Since announcing the store was closing, MacDonald had a prepared answer for all his loyal customers who showed up wanting to know why. “We’ve been in business for 38 years, that’s why,” he said, and laughed.
MacDonald had been considering retirement for a few years.
Each of those years, he’d tell his wife Lise, “Okay, this is going to be my last year.” And then, the next year: “This will be my last year.” Year after year it went, but 2018 was different.
Lise said the Swanton Teen Center might have been a nudging factor in making that promise a reality.
A redevelopment deal in downtown Swanton is displacing the village’s teen center from the building it had called home for nearly two decades.
Lise said the couple approached village officials and told them they might have a place for the teen center to relocate – their store.
Despite “a lot of hiccups” along the way, Lise said, a deal is now in place, and what was once a family furniture store for 38 years will now become a safe place for teens to hang out.
It gets even better: The MacDonalds donated one percent of the proceeds from the Wayside’s going out of business sale to the teen center, a move Lise called “passing the torch.”
The MacDonalds received that torch themselves more than 38 years ago, the result of a chance meeting.
A man in St.
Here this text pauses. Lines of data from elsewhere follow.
(** In every state the scene reaches, each body the current frame renders
    is mounted with its refs attached and, when it orbits, at height zero:
    the standing assumption of the statements about a tick. *)
Lemma reachable_inPlane (s : SolarSystem.State) :
  reachable s ->
  forall b p,
    SolarSystem.propsOf (SolarSystem.render (SolarSystem.isHeliocentric s) b) = Some p ->
    exists st, SolarSystem.planets s b = Some st /\ inPlane (orbitRadius p) st.
Proof.
  induction 1 as [| s Hs IH | s Hs IH]; intros b p Hp.
  - destruct b; cbn in Hp; injection Hp as <-;
      (eexists; split; [reflexivity | apply inPlane_mount]).
  - cbn [SolarSystem.tick SolarSystem.isHeliocentric SolarSystem.planets] in *.
    rewrite Hp. destruct (IH b p Hp) as [st [Hst Hin]]. rewrite Hst.
    eexists. split; [reflexivity | apply inPlane_useFrame; exact Hin].
  - unfold SolarSystem.toggle, SolarSystem.commit, SolarSystem.onClick in *.
    cbn [SolarSystem.isHeliocentric SolarSystem.planets] in *.
    destruct (SolarSystem.isHeliocentric s) eqn:Hh;
      destruct b; cbn in Hp; try discriminate; injection Hp as <-;
      try (eexists; split; [reflexivity | apply inPlane_mount]).
    + destruct (IH Earth _ eq_refl) as [st [Hst [rf [Hrf _]]]].
      cbn [SolarSystem.render SolarSystem.reconcile]. rewrite Hst.
      eexists. split; [reflexivity|].
      apply inPlane_fixed.
      * cbn [orbitRadius negb]. lra.
      * apply update_attached. eauto.
    + destruct (IH Moon _ eq_refl) as [st [Hst Hin]].
      cbn [SolarSystem.render SolarSystem.reconcile]. rewrite Hst.
      eexists. split; [reflexivity|].
      apply inPlane_update_same; [reflexivity | reflexivity | exact Hin].
    + destruct (IH Earth _ eq_refl) as [st [Hst [rf [Hrf _]]]].
      cbn [SolarSystem.render SolarSystem.reconcile]. rewrite Hst.
      eexists. split; [reflexivity|].
      apply inPlane_update_moved; [|eauto].
      unfold groupProp. cbn [orbitRadius position negb].
      destruct (Rlt_dec 0 0) as [Ha|_]; [lra|].
      destruct (Rlt_dec 0 10) as [_|Hb]; [|lra].
      cbn [vx SolarSystem.origin]. lra.
    + destruct (IH Moon _ eq_refl) as [st [Hst Hin]].
      cbn [SolarSystem.render SolarSystem.reconcile]. rewrite Hst.
      eexists. split; [reflexivity|].
      apply inPlane_update_same; [reflexivity | reflexivity | exact Hin].
Qed.

(** * Further properties of the code *)

(** ** Consecutive frames of a planet *)

Lemma frames_attached (p : PlanetProps) (n : nat) (st : PlanetState) (rf : Refs) :
  refs st = Some rf ->
  exists rf',
    refs (frames p n st) = Some rf'
    /\ angle (frames p n st) = angle st + INR n * orbitSpeed p
    /\ meshRotationY rf' = meshRotationY rf + INR n * 0.005
    /\ glowRotationY rf' = glowRotationY rf + INR n * 0.005.
Proof.
  intros Hrf. induction n as [| n IH].
  - exists rf. simpl. repeat split; try assumption; ring.
  - destruct IH as [rf1 [H1 [Ha [Hm Hg]]]].
    cbn [frames]. unfold useFrame. rewrite H1. cbn [refs angle].
    eexists. split; [reflexivity|]. cbn [meshRotationY glowRotationY].
    rewrite Ha, Hm, Hg, S_INR. repeat split; ring.
Qed.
Johnsbury, a nearby Vermont village, was running his own furniture store out of the building at the time. The building had previously housed a grocery store and meat locker, until he turned it into a seasonal furniture store, closing shop for a Florida retreat in the colder months.
John MacDonald had been working as a purchasing agent for a company in Massachusetts. The housing market was suffering, and the MacDonalds had been unable to sell their home, leaving John traveling between Massachusetts and the couple’s home in Shelburne, Vt., every weekend.
Six months of that was enough. John took a job with the U.S. Census Bureau, out of Burlington, Vt., a job that sent him, one October morning, to Swanton — and most importantly, to the furniture store.
[Cindy Crawford drops by to celebrate latest Art Van Furniture opening]
“I walked in this building with a clipboard in hand,” John remembered, “and the owner said, ‘Oh, I thought you were here to buy it.’”
A few months later John did just that.
Lise remembered John coming home and saying, “I think I found a business.”
Thirty-eight years later, there’s a new chapter in the MacDonalds’ life. There are no plans to retire somewhere warmer. Both Lise and John are avid cyclists. They love the routes that cycling routes that lace New England. John is a member of a cycling club. One route took he and his fellow cyclists from Swanton to Old Orchard Beach in Maine.
Aside from those trips, John said, “We wouldn’t move for the world.”